What is needed>
Among the lines below, take the one holding "Fixpoint find (k", the one holding "lru_new K V", and all lines between them. Set them down exactly.
### Data provided
(* ===== verification/Lru.v ===== *)
(** * The LRU cache interface

    [LruCache] of the [lru] crate, as the operations the program calls with
    the laws it documents: a bounded map whose [put] may evict older entries
    when it is full and never changes a value.  [ListLru] is an instance with
    least-recently-used eviction, on which the witnesses run. *)
From S2P Require Import Prelude.

Class LruOps (C : Type → Type → Type) := {
  lru_new {K V} : nat → C K V;
  lru_put {K V} `{EqDecision K} : K → V → C K V → C K V;
  lru_peek {K V} `{EqDecision K} : K → C K V → option V;
  lru_pop {K V} `{EqDecision K} : K → C K V → C K V;
  lru_clear {K V} : C K V → C K V;
  lru_len {K V} : C K V → nat;
  lru_cap {K V} : C K V → nat;
  lru_iter {K V} : C K V → list (K * V);
}.

Class LruLaws (C : Type → Type → Type) `{LruOps C} := {
  peek_new {K V} `{EqDecision K} n (k : K) : lru_peek k (lru_new (V := V) n) = None;
  peek_put {K V} `{EqDecision K} (k : K) (v : V) c :
    0 < lru_cap c → lru_peek k (lru_put k v c) = Some v;
  peek_put_old {K V} `{EqDecision K} (k k' : K) (v v' : V) c :
    k ≠ k' → lru_peek k' (lru_put k v c) = Some v' → lru_peek k' c = Some v';
  peek_put_room {K V} `{EqDecision K} (k k' : K) (v : V) c :
    k ≠ k' → lru_len c < lru_cap c → lru_peek k' (lru_put k v c) = lru_peek k' c;
  peek_pop {K V} `{EqDecision K} (k k' : K) (c : C K V) :
    lru_peek k' (lru_pop k c) = if decide (k = k') then None else lru_peek k' c;
  peek_clear {K V} `{EqDecision K} (k : K) (c : C K V) : lru_peek k (lru_clear c) = None;
  cap_new {K V} n : lru_cap (lru_new (K := K) (V := V) n) = n;
  cap_put {K V} `{EqDecision K} (k : K) (v : V) c : lru_cap (lru_put k v c) = lru_cap c;
  cap_pop {K V} `{EqDecision K} (k : K) (c : C K V) : lru_cap (lru_pop k c) = lru_cap c;
  cap_clear {K V} (c : C K V) : lru_cap (lru_clear c) = lru_cap c;
  len_new {K V} n : lru_len (lru_new (K := K) (V := V) n) = 0;
  len_clear {K V} (c : C K V) : lru_len (lru_clear c) = 0;
  len_put {K V} `{EqDecision K} (k : K) (v : V) c :
    0 < lru_cap c → lru_len c ≤ lru_cap c → lru_len (lru_put k v c) ≤ lru_cap c;
  len_pop {K V} `{EqDecision K} (k : K) (c : C K V) : lru_len (lru_pop k c) ≤ lru_len c;
  iter_peek {K V} `{EqDecision K} (c : C K V) k :
    k ∈ (lru_iter c).*1 ↔ is_Some (lru_peek k c);
}.

Module ListLru.

(** most recently used entry first *)
Record t (K V : Type) := { cap : nat; items : list (K * V) }.
Arguments cap {K V} _.
Arguments items {K V} _.

Section Ops.
Context {K V : Type} `{EqDecision K}.

Definition without (k : K) (l : list (K * V)) : list (K * V) := filter (λ e, e.1 ≠ k) l.
Fixpoint find (k : K) (l : list (K * V)) : option V :=
  match l with
  | [] => None
  | (k', v) :: l => if decide (k' = k) then Some v else find k l
  end.
Definition put (k : K) (v : V) (c : t K V) : t K V :=
  {| cap := cap c; items := take (cap c) ((k, v) :: without k (items c)) |}.

Lemma find_without k k' l :
  find k' (without k l) = if decide (k = k') then None else find k' l.
Proof.
  induction l as [|[x v] l IH]; simpl; [by case_decide|].
  unfold without in *. rewrite filter_cons; simpl.
  destruct (decide (x = k)) as [->|Hx].
  - rewrite decide_False by tauto. rewrite IH. repeat case_decide; congruence.
  - rewrite decide_True by done. simpl. rewrite IH. repeat case_decide; congruence.
Qed.

Lemma find_take n k l v : find k (take n l) = Some v → find k l = Some v.
Proof.
  revert n. induction l as [|[x w] l IH]; intros [|n]; simpl; try done.
  case_decide; [done|apply IH].
Qed.

Lemma find_elem k l : k ∈ l.*1 ↔ is_Some (find k l).
Proof.
  induction l as [|[x w] l IH]; simpl.
  - split; [by intros ?%not_elem_of_nil|by intros []].
  - rewrite elem_of_cons, IH. case_decide; naive_solver.
Qed.
End Ops.

#[global] Instance ops : LruOps t := {
  lru_new K V n := {| cap := n; items := [] |};
  lru_put K V _ k v c := put k v c;
  lru_peek K V _ k c := find k (items c);
  lru_pop K V _ k c := {| cap := cap c; items := without k (items c) |};
  lru_clear K V c := {| cap := cap c; items := [] |};
  lru_len K V c := length (items c);
  lru_cap K V c := cap c;
  lru_iter K V c := items c;
}.

#[global] Instance laws : LruLaws t.
Proof.
  split; simpl; try done.
  - intros K V ? k v [[|n] l] Hc; simpl in *; [lia|]. by rewrite decide_True.
  - intros K V ? k k' v v' [[|n] l] Hk; simpl; [done|].
    rewrite decide_False by done. intros Hf%find_take. rewrite find_without in Hf.
    by rewrite decide_False in Hf.
  - intros K V ? k k' v [[|n] l] Hk Hlt; simpl in *; [lia|].
    rewrite decide_False by done. rewrite take_ge; [by rewrite find_without, decide_False|].
    unfold without. pose proof (length_filter (λ e : K * V, e.1 ≠ k) l). lia.
  - intros. apply find_without.
  - intros K V ? k v [n l] Hc Hl. simpl in *. rewrite length_take. lia.
  - intros K V ? k [n l]. apply length_filter.
  - intros K V ? [n l] k. apply find_elem.
Qed.
End ListLru.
######
Written answer>
Fixpoint find (k : K) (l : list (K * V)) : option V :=
  match l with
  | [] => None
  | (k', v) :: l => if decide (k' = k) then Some v else find k l
  end.
Definition put (k : K) (v : V) (c : t K V) : t K V :=
  {| cap := cap c; items := take (cap c) ((k, v) :: without k (items c)) |}.

Lemma find_without k k' l :
  find k' (without k l) = if decide (k = k') then None else find k' l.
Proof.
  induction l as [|[x v] l IH]; simpl; [by case_decide|].
  unfold without in *. rewrite filter_cons; simpl.
  destruct (decide (x = k)) as [->|Hx].
  - rewrite decide_False by tauto. rewrite IH. repeat case_decide; congruence.
  - rewrite decide_True by done. simpl. rewrite IH. repeat case_decide; congruence.
Qed.

Lemma find_take n k l v : find k (take n l) = Some v → find k l = Some v.
Proof.
  revert n. induction l as [|[x w] l IH]; intros [|n]; simpl; try done.
  case_decide; [done|apply IH].
Qed.

Lemma find_elem k l : k ∈ l.*1 ↔ is_Some (find k l).
Proof.
  induction l as [|[x w] l IH]; simpl.
  - split; [by intros ?%not_elem_of_nil|by intros []].
  - rewrite elem_of_cons, IH. case_decide; naive_solver.
Qed.
End Ops.

#[global] Instance ops : LruOps t := {
  lru_new K V n := {| cap := n; items := [] |};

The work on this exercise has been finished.